-------- Extracted records --------
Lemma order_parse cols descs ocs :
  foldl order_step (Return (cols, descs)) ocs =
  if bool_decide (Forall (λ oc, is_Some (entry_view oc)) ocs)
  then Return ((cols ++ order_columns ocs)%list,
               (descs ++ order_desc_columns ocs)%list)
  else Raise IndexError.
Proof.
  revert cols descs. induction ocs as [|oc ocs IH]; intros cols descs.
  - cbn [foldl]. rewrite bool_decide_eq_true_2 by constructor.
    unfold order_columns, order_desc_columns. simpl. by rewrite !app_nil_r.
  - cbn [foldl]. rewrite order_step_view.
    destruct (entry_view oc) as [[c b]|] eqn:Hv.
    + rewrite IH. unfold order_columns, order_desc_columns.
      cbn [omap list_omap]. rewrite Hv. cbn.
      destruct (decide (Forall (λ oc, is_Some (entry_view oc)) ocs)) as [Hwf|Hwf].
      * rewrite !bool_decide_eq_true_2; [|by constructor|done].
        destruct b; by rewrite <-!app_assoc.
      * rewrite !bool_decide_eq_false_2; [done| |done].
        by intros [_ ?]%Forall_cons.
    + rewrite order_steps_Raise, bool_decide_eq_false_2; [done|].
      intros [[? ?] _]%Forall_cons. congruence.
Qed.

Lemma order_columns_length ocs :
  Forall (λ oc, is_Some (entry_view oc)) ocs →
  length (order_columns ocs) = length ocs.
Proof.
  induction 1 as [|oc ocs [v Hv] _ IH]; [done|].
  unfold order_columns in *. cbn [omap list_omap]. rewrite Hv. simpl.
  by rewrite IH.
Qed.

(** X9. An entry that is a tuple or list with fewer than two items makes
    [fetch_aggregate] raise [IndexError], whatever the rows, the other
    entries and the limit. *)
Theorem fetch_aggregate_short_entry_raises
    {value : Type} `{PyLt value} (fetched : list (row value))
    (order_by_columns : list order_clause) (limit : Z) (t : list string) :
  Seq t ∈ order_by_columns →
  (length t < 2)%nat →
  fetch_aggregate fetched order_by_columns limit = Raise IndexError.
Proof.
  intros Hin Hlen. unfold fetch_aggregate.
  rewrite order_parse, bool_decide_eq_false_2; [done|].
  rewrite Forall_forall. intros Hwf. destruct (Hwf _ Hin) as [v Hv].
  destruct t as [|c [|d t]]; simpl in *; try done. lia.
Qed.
--------
-------- Extracted records --------
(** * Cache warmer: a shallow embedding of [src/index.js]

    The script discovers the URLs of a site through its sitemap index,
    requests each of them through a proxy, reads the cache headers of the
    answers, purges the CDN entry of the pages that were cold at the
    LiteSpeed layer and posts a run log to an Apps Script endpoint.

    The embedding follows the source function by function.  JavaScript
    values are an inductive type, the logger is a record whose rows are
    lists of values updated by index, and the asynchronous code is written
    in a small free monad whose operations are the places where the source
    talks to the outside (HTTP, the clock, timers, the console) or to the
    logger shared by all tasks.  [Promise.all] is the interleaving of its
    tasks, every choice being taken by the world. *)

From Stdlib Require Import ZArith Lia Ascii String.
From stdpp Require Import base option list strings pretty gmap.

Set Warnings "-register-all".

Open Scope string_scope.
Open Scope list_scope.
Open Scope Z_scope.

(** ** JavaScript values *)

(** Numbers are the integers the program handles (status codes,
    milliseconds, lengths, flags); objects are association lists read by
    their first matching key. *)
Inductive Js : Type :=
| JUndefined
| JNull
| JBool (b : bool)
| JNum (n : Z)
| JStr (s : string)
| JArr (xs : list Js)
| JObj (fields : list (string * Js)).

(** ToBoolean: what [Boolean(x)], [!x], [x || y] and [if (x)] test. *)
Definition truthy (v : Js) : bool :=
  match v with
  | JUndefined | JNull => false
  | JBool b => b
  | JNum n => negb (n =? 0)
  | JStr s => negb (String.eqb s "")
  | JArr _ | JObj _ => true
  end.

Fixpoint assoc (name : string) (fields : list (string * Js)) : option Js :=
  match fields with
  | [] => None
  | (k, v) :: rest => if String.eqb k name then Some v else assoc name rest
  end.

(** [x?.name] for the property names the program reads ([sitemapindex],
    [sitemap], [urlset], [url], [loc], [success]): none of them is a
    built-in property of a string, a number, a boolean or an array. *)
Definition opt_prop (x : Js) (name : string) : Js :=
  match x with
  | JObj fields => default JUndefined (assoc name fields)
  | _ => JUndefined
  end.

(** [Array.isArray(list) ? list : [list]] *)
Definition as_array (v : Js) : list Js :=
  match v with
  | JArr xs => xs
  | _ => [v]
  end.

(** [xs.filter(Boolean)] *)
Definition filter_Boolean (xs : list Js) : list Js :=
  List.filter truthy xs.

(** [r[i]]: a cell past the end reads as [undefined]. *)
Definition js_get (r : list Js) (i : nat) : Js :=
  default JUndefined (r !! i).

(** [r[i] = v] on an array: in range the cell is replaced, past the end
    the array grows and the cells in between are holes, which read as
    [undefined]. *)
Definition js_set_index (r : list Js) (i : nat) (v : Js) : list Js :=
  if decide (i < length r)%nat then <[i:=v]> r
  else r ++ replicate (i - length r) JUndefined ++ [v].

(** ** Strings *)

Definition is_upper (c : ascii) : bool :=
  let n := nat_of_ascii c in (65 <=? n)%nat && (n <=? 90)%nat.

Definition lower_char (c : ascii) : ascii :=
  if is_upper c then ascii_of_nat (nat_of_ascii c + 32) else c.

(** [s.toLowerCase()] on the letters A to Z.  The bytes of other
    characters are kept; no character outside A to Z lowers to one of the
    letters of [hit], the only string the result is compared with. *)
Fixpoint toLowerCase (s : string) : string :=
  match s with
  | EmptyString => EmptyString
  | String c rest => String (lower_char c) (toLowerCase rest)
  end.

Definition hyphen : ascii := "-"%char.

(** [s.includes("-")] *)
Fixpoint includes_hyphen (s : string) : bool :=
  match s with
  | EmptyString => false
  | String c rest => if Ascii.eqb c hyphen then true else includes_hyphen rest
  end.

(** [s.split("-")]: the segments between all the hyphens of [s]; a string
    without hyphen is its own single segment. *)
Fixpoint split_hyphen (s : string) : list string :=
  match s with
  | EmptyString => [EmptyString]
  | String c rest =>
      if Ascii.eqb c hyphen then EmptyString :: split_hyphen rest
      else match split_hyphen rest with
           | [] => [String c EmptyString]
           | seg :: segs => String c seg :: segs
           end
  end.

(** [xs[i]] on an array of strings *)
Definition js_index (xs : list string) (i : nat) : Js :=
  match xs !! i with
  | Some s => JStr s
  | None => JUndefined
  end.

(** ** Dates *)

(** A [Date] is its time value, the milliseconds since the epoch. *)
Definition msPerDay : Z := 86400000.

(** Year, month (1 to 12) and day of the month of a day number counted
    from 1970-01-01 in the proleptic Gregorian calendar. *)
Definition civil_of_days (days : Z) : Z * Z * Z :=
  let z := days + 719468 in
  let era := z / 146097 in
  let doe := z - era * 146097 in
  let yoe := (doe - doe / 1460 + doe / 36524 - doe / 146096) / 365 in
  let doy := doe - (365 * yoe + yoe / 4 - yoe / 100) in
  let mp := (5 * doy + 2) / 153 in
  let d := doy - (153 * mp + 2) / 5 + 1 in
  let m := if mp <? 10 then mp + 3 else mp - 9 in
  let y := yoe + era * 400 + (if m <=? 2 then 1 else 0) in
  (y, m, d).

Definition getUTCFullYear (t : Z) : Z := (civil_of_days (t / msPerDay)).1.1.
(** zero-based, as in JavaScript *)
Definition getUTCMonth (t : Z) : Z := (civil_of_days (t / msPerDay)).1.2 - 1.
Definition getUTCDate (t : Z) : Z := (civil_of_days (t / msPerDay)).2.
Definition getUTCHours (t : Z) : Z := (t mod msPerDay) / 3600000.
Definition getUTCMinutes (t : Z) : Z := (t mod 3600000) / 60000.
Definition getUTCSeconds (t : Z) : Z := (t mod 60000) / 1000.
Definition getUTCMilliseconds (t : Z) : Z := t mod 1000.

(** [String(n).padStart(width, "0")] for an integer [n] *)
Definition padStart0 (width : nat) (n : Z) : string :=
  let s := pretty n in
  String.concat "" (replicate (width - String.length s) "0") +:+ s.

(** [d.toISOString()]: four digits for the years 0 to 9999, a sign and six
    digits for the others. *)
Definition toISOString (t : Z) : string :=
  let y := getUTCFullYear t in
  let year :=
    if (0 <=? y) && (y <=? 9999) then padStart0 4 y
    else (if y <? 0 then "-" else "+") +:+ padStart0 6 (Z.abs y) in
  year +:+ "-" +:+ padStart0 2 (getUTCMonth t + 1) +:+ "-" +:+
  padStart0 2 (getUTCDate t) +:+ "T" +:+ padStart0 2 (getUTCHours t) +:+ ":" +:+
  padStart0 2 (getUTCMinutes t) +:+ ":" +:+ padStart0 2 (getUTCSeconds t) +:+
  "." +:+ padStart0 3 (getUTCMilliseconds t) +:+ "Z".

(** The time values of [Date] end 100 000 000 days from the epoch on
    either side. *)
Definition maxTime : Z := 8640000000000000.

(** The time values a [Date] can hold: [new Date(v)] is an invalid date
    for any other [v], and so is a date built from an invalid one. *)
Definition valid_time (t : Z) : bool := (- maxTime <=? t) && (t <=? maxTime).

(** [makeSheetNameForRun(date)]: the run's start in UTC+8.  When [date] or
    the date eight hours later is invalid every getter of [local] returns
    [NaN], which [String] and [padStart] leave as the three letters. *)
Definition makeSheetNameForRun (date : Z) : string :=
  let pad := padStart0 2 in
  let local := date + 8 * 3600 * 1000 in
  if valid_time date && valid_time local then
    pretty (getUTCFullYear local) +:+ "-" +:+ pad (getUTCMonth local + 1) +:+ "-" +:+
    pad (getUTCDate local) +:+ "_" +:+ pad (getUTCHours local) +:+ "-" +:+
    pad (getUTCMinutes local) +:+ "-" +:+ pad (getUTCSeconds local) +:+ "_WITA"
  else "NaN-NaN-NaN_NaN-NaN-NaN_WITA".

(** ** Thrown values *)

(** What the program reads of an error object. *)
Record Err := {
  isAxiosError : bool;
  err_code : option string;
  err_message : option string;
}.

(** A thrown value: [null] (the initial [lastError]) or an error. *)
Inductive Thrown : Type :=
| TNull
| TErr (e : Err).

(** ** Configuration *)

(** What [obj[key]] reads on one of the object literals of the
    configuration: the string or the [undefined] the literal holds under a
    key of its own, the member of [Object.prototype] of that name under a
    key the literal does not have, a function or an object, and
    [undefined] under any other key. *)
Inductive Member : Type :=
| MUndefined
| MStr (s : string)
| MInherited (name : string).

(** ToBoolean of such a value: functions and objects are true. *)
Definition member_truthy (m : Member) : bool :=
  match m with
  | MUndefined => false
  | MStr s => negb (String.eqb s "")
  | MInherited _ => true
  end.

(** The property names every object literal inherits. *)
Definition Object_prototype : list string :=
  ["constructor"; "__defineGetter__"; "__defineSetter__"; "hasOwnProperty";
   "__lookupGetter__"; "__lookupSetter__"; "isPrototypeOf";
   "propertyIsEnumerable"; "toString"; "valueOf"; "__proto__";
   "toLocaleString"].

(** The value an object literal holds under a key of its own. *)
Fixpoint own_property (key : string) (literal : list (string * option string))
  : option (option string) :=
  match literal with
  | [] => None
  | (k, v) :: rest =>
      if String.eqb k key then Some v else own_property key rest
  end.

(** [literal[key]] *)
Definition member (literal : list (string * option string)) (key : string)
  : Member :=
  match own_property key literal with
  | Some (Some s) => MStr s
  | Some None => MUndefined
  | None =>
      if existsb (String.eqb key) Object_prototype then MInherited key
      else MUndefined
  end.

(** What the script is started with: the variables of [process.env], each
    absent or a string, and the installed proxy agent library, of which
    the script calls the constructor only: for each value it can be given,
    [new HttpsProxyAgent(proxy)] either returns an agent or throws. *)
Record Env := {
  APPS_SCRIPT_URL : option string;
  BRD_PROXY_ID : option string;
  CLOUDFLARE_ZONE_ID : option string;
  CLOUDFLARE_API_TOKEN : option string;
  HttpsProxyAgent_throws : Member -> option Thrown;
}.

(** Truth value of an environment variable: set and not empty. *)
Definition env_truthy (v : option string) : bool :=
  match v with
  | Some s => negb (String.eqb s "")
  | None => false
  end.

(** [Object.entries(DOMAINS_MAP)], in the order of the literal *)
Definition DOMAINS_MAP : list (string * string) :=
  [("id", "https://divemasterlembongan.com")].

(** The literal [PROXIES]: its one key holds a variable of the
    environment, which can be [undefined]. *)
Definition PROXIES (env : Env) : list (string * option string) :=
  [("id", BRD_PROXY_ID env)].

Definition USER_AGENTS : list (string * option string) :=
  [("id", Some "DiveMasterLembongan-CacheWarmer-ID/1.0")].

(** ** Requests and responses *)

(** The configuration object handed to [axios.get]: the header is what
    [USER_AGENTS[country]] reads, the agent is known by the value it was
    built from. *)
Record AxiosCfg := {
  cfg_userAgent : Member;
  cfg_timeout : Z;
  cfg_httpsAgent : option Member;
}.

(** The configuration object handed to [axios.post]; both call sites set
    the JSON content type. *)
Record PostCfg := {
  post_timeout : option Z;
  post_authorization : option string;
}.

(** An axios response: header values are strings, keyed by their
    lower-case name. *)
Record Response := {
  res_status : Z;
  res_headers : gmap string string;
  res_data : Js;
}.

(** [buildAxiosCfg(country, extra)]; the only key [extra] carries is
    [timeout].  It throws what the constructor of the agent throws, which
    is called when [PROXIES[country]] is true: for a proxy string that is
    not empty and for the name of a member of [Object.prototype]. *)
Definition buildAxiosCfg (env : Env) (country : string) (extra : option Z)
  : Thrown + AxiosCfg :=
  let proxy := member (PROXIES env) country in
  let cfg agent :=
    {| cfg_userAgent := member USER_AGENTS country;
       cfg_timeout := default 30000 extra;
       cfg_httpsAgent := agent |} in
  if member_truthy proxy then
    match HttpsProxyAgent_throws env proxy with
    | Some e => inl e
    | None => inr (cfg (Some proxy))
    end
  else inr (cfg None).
--------
• _What you will do_:
Which lines of the listing contain the string "between"? Copy every one of them.

• _Completed exercise_:
    the array grows and the cells in between are holes, which read as
(** [s.split("-")]: the segments between all the hyphens of [s]; a string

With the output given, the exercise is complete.